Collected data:
------------------------------------

(* ===== verification/Sysfile.v ===== *)
(** * Sysfile: the file system calls (sysfile.c)

    Every call reads its arguments from the user stack and returns an [int].  Bytes
    read go to the user memory, and bytes to write are taken from it, with [uwrite]
    and [uread]. *)

From S2P Require Import Prelude Bytes Kernel Sync Kalloc Bio Log Str Inode Console Fs Vm Pipe File Proc Syscall Exec.

(** ** Descriptors *)

(** The descriptor and its file. *)
Definition argfd (n : Z) : KM (option (nat * nat)) :=
  let! r := argint n in
  match r with
  | None => ret None
  | Some fd =>
      if (fd <? 0) || (Z.of_nat NOFILE <=? fd) then ret None else
      let! p := cur in
      let! o := deref (p_ofile p !! Z.to_nat fd) in
      ret (match o with Some f => Some (Z.to_nat fd, f) | None => None end)
  end.

(** The first descriptor not in use, from [fd]. *)
Fixpoint free_fd (ofile : list (option nat)) (fd : nat) : option nat :=
  match ofile with
  | [] => None
  | None :: _ => Some fd
  | Some _ :: ofile' => free_fd ofile' (S fd)
  end.

(** [curproc->ofile[fd] = v]. *)
Definition set_fd (fd : nat) (v : option nat) : KM unit :=
  let! c := curproc in
  upd_proc c (fun p => set_p_ofile (<[fd := v]> (p_ofile p)) p).

Definition fdalloc (f : nat) : KM (option nat) :=
  let! p := cur in
  match free_fd (p_ofile p) 0 with
  | Some fd => set_fd fd (Some f) ;;; ret (Some fd)
  | None => ret None
  end.

Definition sys_dup : KM Z :=
  let! a := argfd 0 in
  match a with
  | None => ret (-1)
  | Some (_, f) =>
      let! r := fdalloc f in
      match r with
      | None => ret (-1)
      | Some fd =>
          let! _ := filedup f in
          ret (Z.of_nat fd)
      end
  end.

Definition sys_dup2 : KM Z :=
  let! c := curproc in
  let! a := argfd 0 in
  match a with
  | None => ret (-1)
  | Some (fd, f1) =>
      let! b := argint 1 in
      match b with
      | None => ret (-1)
      | Some fd2 =>
          if (fd2 <? 0) || (Z.of_nat NOFILE <=? fd2) then ret (-1) else
          if Z.of_nat fd =? fd2 then ret fd2 else
          let! p := get_proc c in
          let! f2 := deref (p_ofile p !! Z.to_nat fd2) in
          close_if f2 ;;;
          upd_proc c (fun p => set_p_ofile (<[Z.to_nat fd2 := Some f1]> (p_ofile p)) p) ;;;
          let! _ := filedup f1 in
          ret fd2
      end
  end.

(** [argfd(0, 0, &f) < 0 || argint(2, &n) < 0 || argptr(1, &p, n) < 0]. *)
Definition rw_args : KM (option (nat * Z * Z)) :=
  let! a := argfd 0 in
  match a with
  | None => ret None
  | Some (_, f) =>
      let! b := argint 2 in
      match b with
      | None => ret None
      | Some n =>
          let! p := argptr 1 n in
          ret (match p with Some p => Some (f, n, p) | None => None end)
      end
  end.

Definition sys_read : KM Z :=
  let! a := rw_args in
  match a with
  | None => ret (-1)
  | Some (f, n, p) =>
      let! r := fileread f n in
      match r with
      | None => ret (-1)
      | Some l => uwrite p l ;;; ret (Z.of_nat (length l))
      end
  end.

Definition sys_write : KM Z :=
  let! a := rw_args in
  match a with
  | None => ret (-1)
  | Some (f, n, p) =>
      let! l := uread (Z.to_nat n) p in
      filewrite f l
  end.

Definition sys_close : KM Z :=
  let! a := argfd 0 in
  match a with
  | None => ret (-1)
  | Some (fd, f) =>
      set_fd fd None ;;;
      fileclose f ;;;
      ret 0
  end.

(** [sizeof(struct stat)]: a short and its padding, two words, a short and its
    padding, a word. *)
Definition sizeof_stat : Z := 20.

(** [stati] writing the fields of the user's structure; its padding is left alone. *)
Definition put_stat (p : Z) (st : stat) : KM unit :=
  uwrite p (le_bytes 2 (st_type st)) ;;;
  uwrite (u32 (p + 4)) (le_bytes 4 (st_dev st)) ;;;
  uwrite (u32 (p + 8)) (le_bytes 4 (st_ino st)) ;;;
  uwrite (u32 (p + 12)) (le_bytes 2 (st_nlink st)) ;;;
  uwrite (u32 (p + 16)) (le_bytes 4 (st_size st)).

Definition sys_fstat : KM Z :=
  let! a := argfd 0 in
  match a with
  | None => ret (-1)
  | Some (_, f) =>
      let! p := argptr 1 sizeof_stat in
      match p with
      | None => ret (-1)
      | Some p =>
          let! st := filestat f in
          match st with
          | None => ret (-1)
          | Some st => put_stat p st ;;; ret 0
          end
      end
  end.

(** ** Links *)

(** [bad:] of [sys_link]: the link count taken back. *)
Definition link_bad (ip : nat) : KM Z :=
  ilock (Some ip) ;;;
  upd_inode ip (fun x => set_i_nlink (i16 (i_nlink x - 1)) x) ;;;
  iupdate ip ;;;
  iunlockput ip ;;;
  end_op ;;;
  ret (-1).

Definition do_link (old new : list Z) : KM Z :=
  begin_op ;;;
  let! r := namei old in
  match r with
  | None => end_op ;;; ret (-1)
  | Some ip =>
      ilock (Some ip) ;;;
      let! x := get_inode ip in
      if i_type x =? T_DIR then
        iunlockput ip ;;;
        end_op ;;;
        ret (-1)
      else
        upd_inode ip (fun x => set_i_nlink (i16 (i_nlink x + 1)) x) ;;;
        iupdate ip ;;;
        iunlock (Some ip) ;;;
        let! r := nameiparent new in
        match r with
        | None => link_bad ip
        | Some (dp, name) =>
            ilock (Some dp) ;;;
            let! d := get_inode dp in
            let! x := get_inode ip in
            let! ok :=
              (if negb (i_dev d =? i_dev x) then ret false
               else let! l := dirlink dp name (i_inum x) in ret (negb (l <? 0))) in
            if ok then
              iunlockput dp ;;;
              iput ip ;;;
              end_op ;;;
              ret 0
            else
              iunlockput dp ;;;
              link_bad ip
        end
  end.

Definition sys_link : KM Z :=
  let! old := argstr 0 in
  match old with
  | None => ret (-1)
  | Some old =>
      let! new := argstr 1 in
      match new with
      | None => ret (-1)
      | Some new => do_link old new
      end
  end.

(** The loop of [isdirempty] over the [n] entries from [off]. *)
Fixpoint isdirempty_loop (n : nat) (dp : nat) (off : Z) : KM bool :=
  match n with
  | O => ret true
  | S n' =>
      let! d := get_inode dp in
      if off <? i_size d then
        let! r := read_exactly dp off sizeof_dirent in
        match r with
        | None => panic "isdirempty: readi"
        | Some b =>
            if negb (de_inum (get_dirent b) =? 0) then ret false
            else isdirempty_loop n' dp (off + sizeof_dirent)
        end
      else ret true
  end.

Definition isdirempty (dp : nat) : KM bool :=
  let! d := get_inode dp in
  isdirempty_loop (S (Z.to_nat (i_size d / sizeof_dirent))) dp (2 * sizeof_dirent).

(** [bad:] of [sys_unlink]. *)
Definition unlink_bad (dp : nat) : KM Z :=
  iunlockput dp ;;;
  end_op ;;;
  ret (-1).

Definition do_unlink (path : list Z) : KM Z :=
  begin_op ;;;
  let! r := nameiparent path in
  match r with
  | None => end_op ;;; ret (-1)
  | Some (dp, name) =>
      ilock (Some dp) ;;;
      if (namecmp name (chars ".") =? 0) || (namecmp name (chars "..") =? 0) then unlink_bad dp else
      let! e := dirlookup dp name in
      match e with
      | None => unlink_bad dp
      | Some (ip, off) =>
          ilock (Some ip) ;;;
          let! x := get_inode ip in
          if i_nlink x <? 1 then panic "unlink: nlink < 1" else
          let! full := (if i_type x =? T_DIR then let! e := isdirempty ip in ret (negb e) else ret false) in
          if full then iunlockput ip ;;; unlink_bad dp else
          let! w := writei dp (put_dirent (mk_dirent 0 (replicate DIRSIZ 0))) off in
          if negb (w =? sizeof_dirent) then panic "unlink: writei" else
          (if i_type x =? T_DIR then
             upd_inode dp (fun d => set_i_nlink (i16 (i_nlink d - 1)) d) ;;;
             iupdate dp
           else ret tt) ;;;
          iunlockput dp ;;;
          upd_inode ip (fun x => set_i_nlink (i16 (i_nlink x - 1)) x) ;;;
          iupdate ip ;;;
          iunlockput ip ;;;
          end_op ;;;
          ret 0
      end
  end.

Definition sys_unlink : KM Z :=
  let! path := argstr 0 in
  match path with
  | None => ret (-1)
  | Some path => do_unlink path
  end.

(** ** Creating and opening *)

(** The locked inode, [None] for the null pointer. *)
Definition create (path : list Z) (type major minor : Z) : KM (option nat) :=
  let! r := nameiparent path in
  match r with
  | None => ret None
  | Some (dp, name) =>
      ilock (Some dp) ;;;
      let! e := dirlookup dp name in
      match e with
      | Some (ip, _) =>
          iunlockput dp ;;;
          ilock (Some ip) ;;;
          let! x := get_inode ip in
          if (type =? T_FILE) && (i_type x =? T_FILE) then ret (Some ip)
          else iunlockput ip ;;; ret None
      | None =>
          let! d := get_inode dp in
          let! ip := ialloc (i_dev d) type in
          ilock (Some ip) ;;;
          upd_inode ip (fun x => set_i_nlink 1 (set_i_minor (i16 minor) (set_i_major (i16 major) x))) ;;;
          iupdate ip ;;;
          let! x := get_inode ip in
          (if type =? T_DIR then
             upd_inode dp (fun d => set_i_nlink (i16 (i_nlink d + 1)) d) ;;;
             iupdate dp ;;;
             let! a := dirlink ip (chars ".") (i_inum x) in
             if a <? 0 then panic "create dots" else
             let! d := get_inode dp in
             let! b := dirlink ip (chars "..") (i_inum d) in
             if b <? 0 then panic "create dots" else ret tt
           else ret tt) ;;;
          let! l := dirlink dp name (i_inum x) in
          if l <? 0 then panic "create: dirlink" else
          iunlockput dp ;;;
          ret (Some ip)
      end
  end.

(** The inode [sys_open] opens, locked. *)
Definition open_inode (path : list Z) (omode : Z) : KM (option nat) :=
  if has omode O_CREATE then create path T_FILE 0 0 else
  let! r := namei path in
  match r with
  | None => ret None
  | Some ip =>
      ilock (Some ip) ;;;
      let! x := get_inode ip in
      if (i_type x =? T_DIR) && negb (omode =? O_RDONLY) then iunlockput ip ;;; ret None
      else ret (Some ip)
  end.

(** No file or no descriptor: [if(f) fileclose(f); iunlockput(ip); end_op()]. *)
Definition open_fail (f : option nat) (ip : nat) : KM Z :=
  close_if f ;;;
  iunlockput ip ;;;
  end_op ;;;
  ret (-1).

Definition do_open (path : list Z) (omode : Z) : KM Z :=
  begin_op ;;;
  let! r := open_inode path omode in
  match r with
  | None => end_op ;;; ret (-1)
  | Some ip =>
      let! f := filealloc in
      match f with
      | None => open_fail None ip
      | Some f =>
          let! d := fdalloc f in
          match d with
          | None => open_fail (Some f) ip
          | Some fd =>
              iunlock (Some ip) ;;;
              end_op ;;;
              upd_file f (fun x =>
                set_f_writable (has omode O_WRONLY || has omode O_RDWR)
                  (set_f_readable (negb (has omode O_WRONLY))
                    (set_f_off 0 (set_f_ip (Some ip) (set_f_type FD_INODE x))))) ;;;
              ret (Z.of_nat fd)
          end
      end
  end.

Definition sys_open : KM Z :=
  let! path := argstr 0 in
  match path with
  | None => ret (-1)
  | Some path =>
      let! m := argint 1 in
      match m with
      | None => ret (-1)
      | Some omode => do_open path omode
      end
  end.

(** The end of [sys_mkdir] and [sys_mknod]. *)
Definition finish_create (r : option nat) : KM Z :=
  match r with
  | None => end_op ;;; ret (-1)
  | Some ip => iunlockput ip ;;; end_op ;;; ret 0
  end.

Definition sys_mkdir : KM Z :=
  begin_op ;;;
  let! path := argstr 0 in
  match path with
  | None => finish_create None
  | Some path =>
      let! r := create path T_DIR 0 0 in
      finish_create r
  end.

Definition sys_mknod : KM Z :=
  begin_op ;;;
  let! path := argstr 0 in
  match path with
  | None => finish_create None
  | Some path =>
      let! major := argint 1 in
      match major with
      | None => finish_create None
      | Some major =>
          let! minor := argint 2 in
          match minor with
          | None => finish_create None
          | Some minor =>
              let! r := create path T_DEV major minor in
              finish_create r
          end
      end
  end.

Definition sys_chdir : KM Z :=
  let! c := curproc in
  begin_op ;;;
  let! path := argstr 0 in
  match path with
  | None => end_op ;;; ret (-1)
  | Some path =>
      let! r := namei path in
      match r with
      | None => end_op ;;; ret (-1)
      | Some ip =>
          ilock (Some ip) ;;;
          let! x := get_inode ip in
          if negb (i_type x =? T_DIR) then
            iunlockput ip ;;;
            end_op ;;;
            ret (-1)
          else
            iunlock (Some ip) ;;;
            let! p := get_proc c in
            let! cwd := deref (p_cwd p) in
            iput cwd ;;;
            end_op ;;;
            upd_proc c (set_p_cwd (Some ip)) ;;;
            ret 0
      end
  end.

(** ** exec and pipe *)

(** The loop of [sys_exec]: [n] more entries of [argv] fit; the strings from entry
    [i] on, [None] for an error. *)
Fixpoint fetch_argv (n : nat) (uargv i : Z) : KM (option (list (list Z))) :=
  match n with
  | O => ret None
  | S n' =>
      let! w := fetchint (u32 (uargv + 4 * i)) in
      match w with
      | None => ret None
      | Some w =>
          let uarg := u32 w in
          if uarg =? 0 then ret (Some []) else
          let! s := fetchstr uarg in
          match s with
          | None => ret None
          | Some s =>
              let! rest := fetch_argv n' uargv (i + 1) in
              ret (cons s <$> rest)
          end
      end
  end.

Definition sys_exec : KM Z :=
  let! path := argstr 0 in
  match path with
  | None => ret (-1)
  | Some path =>
      let! a := argint 1 in
      match a with
      | None => ret (-1)
      | Some uargv =>
          let! argv := fetch_argv MAXARG (u32 uargv) 0 in
          match argv with
          | None => ret (-1)
          | Some argv => exec path argv
          end
      end
  end.

(** No descriptor for one of the ends. *)
Definition pipe_bad (fd0 : option nat) (rf wf : nat) : KM Z :=
  (match fd0 with Some fd => set_fd fd None | None => ret tt end) ;;;
  fileclose rf ;;;
  fileclose wf ;;;
  ret (-1).

Definition sys_pipe : KM Z :=
  let! a := argptr 0 8 in
  match a with
  | None => ret (-1)
  | Some fd =>
      let! r := pipealloc in
      match r with
      | None => ret (-1)
      | Some (rf, wf) =>
          let! fd0 := fdalloc rf in
          match fd0 with
          | None => pipe_bad None rf wf
          | Some d0 =>
              let! fd1 := fdalloc wf in
              match fd1 with
              | None => pipe_bad fd0 rf wf
              | Some d1 =>
                  uwrite fd (le_bytes 4 (Z.of_nat d0)) ;;;
                  uwrite (u32 (fd + 4)) (le_bytes 4 (Z.of_nat d1)) ;;;
                  ret 0
              end
          end
      end
  end.
Lemma do_open_ok path m k r k' : do_open path m k = Ok r k' -> fds_ok k -> fds_ok k'.
Proof.
  unfold do_open, fds_ok. intros H Hok. mkeep H. mkeep H. assert (W : fview k1 = fview k) by congruence.
  apply (counted_view _ _ _ W) in Hok. destruct a0 as [ip|].
  2: { mkeep H. injection H as <- <-. by apply (counted_view _ _ _ V1). }
  minv H. pose proof (counted_adds _ _ _ _ (filealloc_adds _ _ _ E1) Hok) as Hd. destruct a0 as [f|].
  2: { pose proof (open_fail_ok _ _ _ _ _ _ H Hd) as Hd1.
       eapply counted_ext; [|exact Hd1]. intros g. cbv beta iota. lia. }
  minv H. pose proof (fdalloc_counted f _ _ _ _ E2 Hd) as Hf. destruct a0 as [fd|].
  2: { subst. pose proof (open_fail_ok _ _ _ _ _ _ H Hd) as Hd1. by_counts Hd1. }
  destruct Hf as (c & _ & _ & Hf). mkeep H. mkeep H. minv H. injection E5 as <- <-. injection H as <- <-.
  assert (W2 : fview k5 = fview k3) by congruence. apply (counted_view _ _ _ W2) in Hf.
  epose proof (counted_adds _ _ _ _ (upd_file_adds f _ k5 _) Hf) as Hd1. by_counts Hd1.
  Unshelve. done.
Qed.

Lemma sys_open_ok k r k' : sys_open k = Ok r k' -> fds_ok k -> fds_ok k'.
Proof.
  unfold sys_open. intros H Hok. mkeep H. apply (counted_view _ _ _ V) in Hok.
  destruct a as [path|]; [|by injection H as <- <-]. mkeep H. apply (counted_view _ _ _ V0) in Hok.
  destruct a as [m|]; [|by injection H as <- <-]. by eapply do_open_ok.
Qed.

Lemma pipealloc_bad_ok f0 f1 k r k' d :
  pipealloc_bad f0 f1 k = Ok r k' -> counted d k -> r = None /\ counted (fun g => d g - one f0 g - one f1 g) k'.
Proof.
  unfold pipealloc_bad. intros H Hd. minv H. minv H. injection H as <- <-. split; [done|].
  pose proof (counted_adds _ _ _ _ (close_if_adds _ _ _ _ E) Hd) as Hd1.
  pose proof (counted_adds _ _ _ _ (close_if_adds _ _ _ _ E0) Hd1) as Hd2. by_counts Hd2.
Qed.

Lemma pipealloc_ok k r k' d :
  pipealloc k = Ok r k' -> counted d k ->
  counted (fun g => match r with Some (a, b) => d g + one (Some a) g + one (Some b) g | None => d g end) k'.
Proof.
  unfold pipealloc. intros H Hd. minv H. pose proof (counted_adds _ _ _ _ (filealloc_adds _ _ _ E) Hd) as H1.
  destruct a as [a|].
  2: { destruct (pipealloc_bad_ok _ _ _ _ _ _ H H1) as [-> H2]. eapply counted_ext; [|exact H2].
       intros g. cbv beta iota. change (one None g) with 0. lia. }
  minv H. pose proof (counted_adds _ _ _ _ (filealloc_adds _ _ _ E0) H1) as H2. destruct a0 as [b|].
  2: { destruct (pipealloc_bad_ok _ _ _ _ _ _ H H2) as [-> H3]. eapply counted_ext; [|exact H3].
       intros g. cbv beta iota. change (one None g) with 0. lia. }
  mkeep H. apply (counted_view _ _ _ V) in H2. destruct (a0 =? 0).
  { destruct (pipealloc_bad_ok _ _ _ _ _ _ H H2) as [-> H3]. by_counts H3. }
  minv H. injection E2 as <- <-. mkeep H. apply (counted_view _ _ _ V0) in H2.
  minv H. injection E3 as <- <-. minv H. injection E3 as <- <-. injection H as <- <-.
  epose proof (counted_adds _ _ _ _ (upd_file_adds a _ k3 _) H2) as H3.
  epose proof (counted_adds _ _ _ _ (upd_file_adds b _ _ _) H3) as H4. by_counts H4.
  Unshelve. all: done.
Qed.

Lemma pipe_bad_ok rf wf k r k' d :
  pipe_bad None rf wf k = Ok r k' -> counted d k -> counted (fun g => d g - one (Some rf) g - one (Some wf) g) k'.
Proof.
  unfold pipe_bad. intros H Hd. minv H. injection E as <- <-. minv H. minv H. injection H as <- <-.
  pose proof (counted_adds _ _ _ _ (fileclose_adds _ _ _ _ E) Hd) as Hd1.
  pose proof (counted_adds _ _ _ _ (fileclose_adds _ _ _ _ E0) Hd1) as Hd2. by_counts Hd2.
Qed.
(* ===== verification/Sysproc.v ===== *)
(** * Sysproc: the process system calls (sysproc.c) and the clock (lapic.c)

    The CMOS clock is a device: [cmos t reg] is what the [t]-th read of a register
    returns when it reads [reg]. *)

From S2P Require Import Prelude Bytes Kernel Sync Kalloc Str Console Vm Pipe File Proc Syscall.

(** ** The clock *)

(** [struct rtcdate]. *)
Record rtcdate : Type := mk_rtcdate {
  second : Z; minute : Z; hour : Z; day : Z; month : Z; year : Z
}.

#[export] Instance rtcdate_eq_dec : EqDecision rtcdate.
Proof. solve_decision. Defined.

Section Clock.
Context (cmos : nat -> Z -> Z).

Definition CMOS_STATA : Z := 0x0a.
Definition CMOS_STATB : Z := 0x0b.
Definition CMOS_UIP : Z := 128.

Definition cmos_read (t : nat) (reg : Z) : Z := cmos t reg.

(** Six reads, from the [t]-th. *)
Definition fill_rtcdate (t : nat) : rtcdate :=
  mk_rtcdate (cmos_read t 0x00) (cmos_read (t + 1) 0x02) (cmos_read (t + 2) 0x04)
    (cmos_read (t + 3) 0x07) (cmos_read (t + 4) 0x08) (cmos_read (t + 5) 0x09).

(** The loop that reads until two dates in a row are the same; [None] when it has
    not come to an end within [fuel] turns. *)
Fixpoint stable_date (fuel : nat) (t : nat) : option rtcdate :=
  match fuel with
  | O => None
  | S fuel' =>
      let t1 := fill_rtcdate t in
      if has (cmos_read (t + 6) CMOS_STATA) CMOS_UIP then stable_date fuel' (t + 7)
      else
        let t2 := fill_rtcdate (t + 7) in
        if bool_decide (t1 = t2) then Some t1 else stable_date fuel' (t + 13)
  end.

(** [CONV]. *)
Definition conv (x : Z) : Z := Z.shiftr x 4 * 10 + Z.land x 0xf.

Definition cmostime (fuel : nat) (t : nat) : option rtcdate :=
  let sb := cmos_read t CMOS_STATB in
  let bcd := Z.land sb 4 =? 0 in
  match stable_date fuel (S t) with
  | None => None
  | Some t1 =>
      let t1 :=
        if bcd then mk_rtcdate (conv (second t1)) (conv (minute t1)) (conv (hour t1))
                      (conv (day t1)) (conv (month t1)) (conv (year t1))
        else t1 in
      Some (mk_rtcdate (second t1) (minute t1) (hour t1) (day t1) (month t1) (year t1 + 2000))
  end.

Definition sizeof_rtcdate : Z := 24.

Definition put_rtcdate (d : rtcdate) : list Z :=
  mjoin (le_bytes 4 <$> [second d; minute d; hour d; day d; month d; year d]).

(** [fuel] and [t]: how long the clock is watched, and from which read. *)
Definition sys_date (fuel t : nat) : KM Z :=
  let! a := argptr 0 sizeof_rtcdate in
  match a with
  | None => ret (-1)
  | Some r =>
      match cmostime fuel t with
      | None => spin
      | Some d => uwrite r (put_rtcdate d) ;;; ret 0
      end
  end.

End Clock.

(** ** System calls *)

Section Calls.
Context (forkret_addr : Z).

Definition sys_fork : KM Z := fork forkret_addr.

Definition sys_exit : KM Z := exit ;;; ret 0.

Definition sys_wait : KM Z := wait.

Definition sys_kill : KM Z :=
  let! a := argint 0 in
  match a with
  | None => ret (-1)
  | Some pid => kill pid
  end.

Definition sys_getpid : KM Z :=
  let! p := cur in
  ret (p_pid p).

Definition sys_sbrk : KM Z :=
  let! a := argint 0 in
  match a with
  | None => ret (-1)
  | Some n =>
      let! c := curproc in
      let! p := get_proc c in
      let addr := i32 (p_sz p) in
      if n <? 0 then
        let! r := growproc n in
        if r <? 0 then ret (-1) else ret addr
      else if KERNBASE <=? u32 (addr + n) then ret (-1)
      else
        upd_proc c (fun p => set_p_sz (u32 (p_sz p + n)) p) ;;;
        ret addr
  end.

(** [sys_sleep] from its loop, with [tickslock] held. *)
Definition sys_sleep_from (ticks0 n : Z) : KM Z :=
  let! k := get in
  if u32 (k_ticks k - ticks0) <? u32 n then
    let! killed := cur_killed in
    if killed then release L_ticks ;;; ret (-1)
    else sleep_again C_ticks L_ticks
  else
    release L_ticks ;;;
    ret 0.

Definition sys_sleep : KM Z :=
  let! a := argint 0 in
  match a with
  | None => ret (-1)
  | Some n =>
      acquire L_ticks ;;;
      let! k := get in
      sys_sleep_from (k_ticks k) n
  end.

Definition sys_uptime : KM Z :=
  acquire L_ticks ;;;
  let! k := get in
  release L_ticks ;;;
  ret (i32 (k_ticks k)).

End Calls.
Lemma toks_valid c : forall lv, grammar lv c -> Forall valid (toks c).
Proof.
  induction c as [args|c IH k f|l IHl r IHr|l IHl r IHr|c IH|c IH]; intros lv; cbn.
  - intros [H _]. by apply valid_words.
  - intros [H Hf]. apply Forall_app. split; [by eapply IH|]. constructor; [apply rtok_valid|]. constructor; [by right|constructor].
  - intros (_ & Hl & Hr & _). apply Forall_app. split; [by eapply IHl|]. constructor; [left; by_decide|by eapply IHr].
  - intros (_ & Hl & Hr & _). apply Forall_app. split; [by eapply IHl|]. constructor; [left; by_decide|by eapply IHr].
  - intros (_ & H). apply Forall_app. split; [by eapply IH|]. constructor; [left; by_decide|constructor].
  - intros H. constructor; [left; by_decide|]. apply Forall_app. split; [by eapply IH|].
    constructor; [left; by_decide|constructor].
Qed.

Lemma rtoks_app a b : rtoks (a ++ b) = rtoks a ++ rtoks b.
Proof. unfold rtoks. by rewrite bind_app. Qed.

(** A simple command is redirections around arguments or around parentheses. *)
Lemma unredr c : grammar Lexec c -> exists base rks, c = sredrs base rks /\ toks c = toks base ++ rtoks rks /\
  Forall (fun x => word x.2) rks /\
  ((exists args, base = S_exec args /\ Forall word args /\ (length args < MAX_ARGS)%nat) \/
   (exists c', base = S_subs c' /\ grammar Lline c' /\ (ssize c' < ssize c)%nat)).
Proof.
  induction c as [args|c IH k f|l _ r _|l _ r _|c _|c _]; cbn [grammar].
  - intros [Hw Hn]. exists (S_exec args), []. cbn. rewrite app_nil_r. split; [done|]. split; [done|]. split; [constructor|]. left. by exists args.
  - intros [Hc Hf]. destruct (IH Hc) as (base & rks & Ec & Et & Hw & Hb). exists base, (rks ++ [(k, f)]).
    split; [unfold sredrs in *; rewrite foldl_app; by rewrite <- Ec|]. split; [cbn; by rewrite Et, rtoks_app, <- app_assoc|].
    split; [apply Forall_app; split; [done|by constructor]|]. destruct Hb as [Hb|(c' & E & Hg & Hs)]; [by left|right].
    exists c'. split; [done|]. split; [done|]. cbn. lia.
  - naive_solver.
  - naive_solver.
  - naive_solver.
  - intros Hc. exists (S_subs c), []. rewrite app_nil_r. split; [done|]. split; [done|]. split; [constructor|]. right. exists c.
    split; [done|]. split; [done|]. cbn. lia.
Qed.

------------------------------------

Looking at the entries above, can you reproduce exactly the lines from the one that holds "(** The loop that" through the one that holds "mjoin (le_bytes 4", and only those?

(** The loop that reads until two dates in a row are the same; [None] when it has
    not come to an end within [fuel] turns. *)
Fixpoint stable_date (fuel : nat) (t : nat) : option rtcdate :=
  match fuel with
  | O => None
  | S fuel' =>
      let t1 := fill_rtcdate t in
      if has (cmos_read (t + 6) CMOS_STATA) CMOS_UIP then stable_date fuel' (t + 7)
      else
        let t2 := fill_rtcdate (t + 7) in
        if bool_decide (t1 = t2) then Some t1 else stable_date fuel' (t + 13)
  end.

(** [CONV]. *)
Definition conv (x : Z) : Z := Z.shiftr x 4 * 10 + Z.land x 0xf.

Definition cmostime (fuel : nat) (t : nat) : option rtcdate :=
  let sb := cmos_read t CMOS_STATB in
  let bcd := Z.land sb 4 =? 0 in
  match stable_date fuel (S t) with
  | None => None
  | Some t1 =>
      let t1 :=
        if bcd then mk_rtcdate (conv (second t1)) (conv (minute t1)) (conv (hour t1))
                      (conv (day t1)) (conv (month t1)) (conv (year t1))
        else t1 in
      Some (mk_rtcdate (second t1) (minute t1) (hour t1) (day t1) (month t1) (year t1 + 2000))
  end.

Definition sizeof_rtcdate : Z := 24.

Definition put_rtcdate (d : rtcdate) : list Z :=
  mjoin (le_bytes 4 <$> [second d; minute d; hour d; day d; month d; year d]).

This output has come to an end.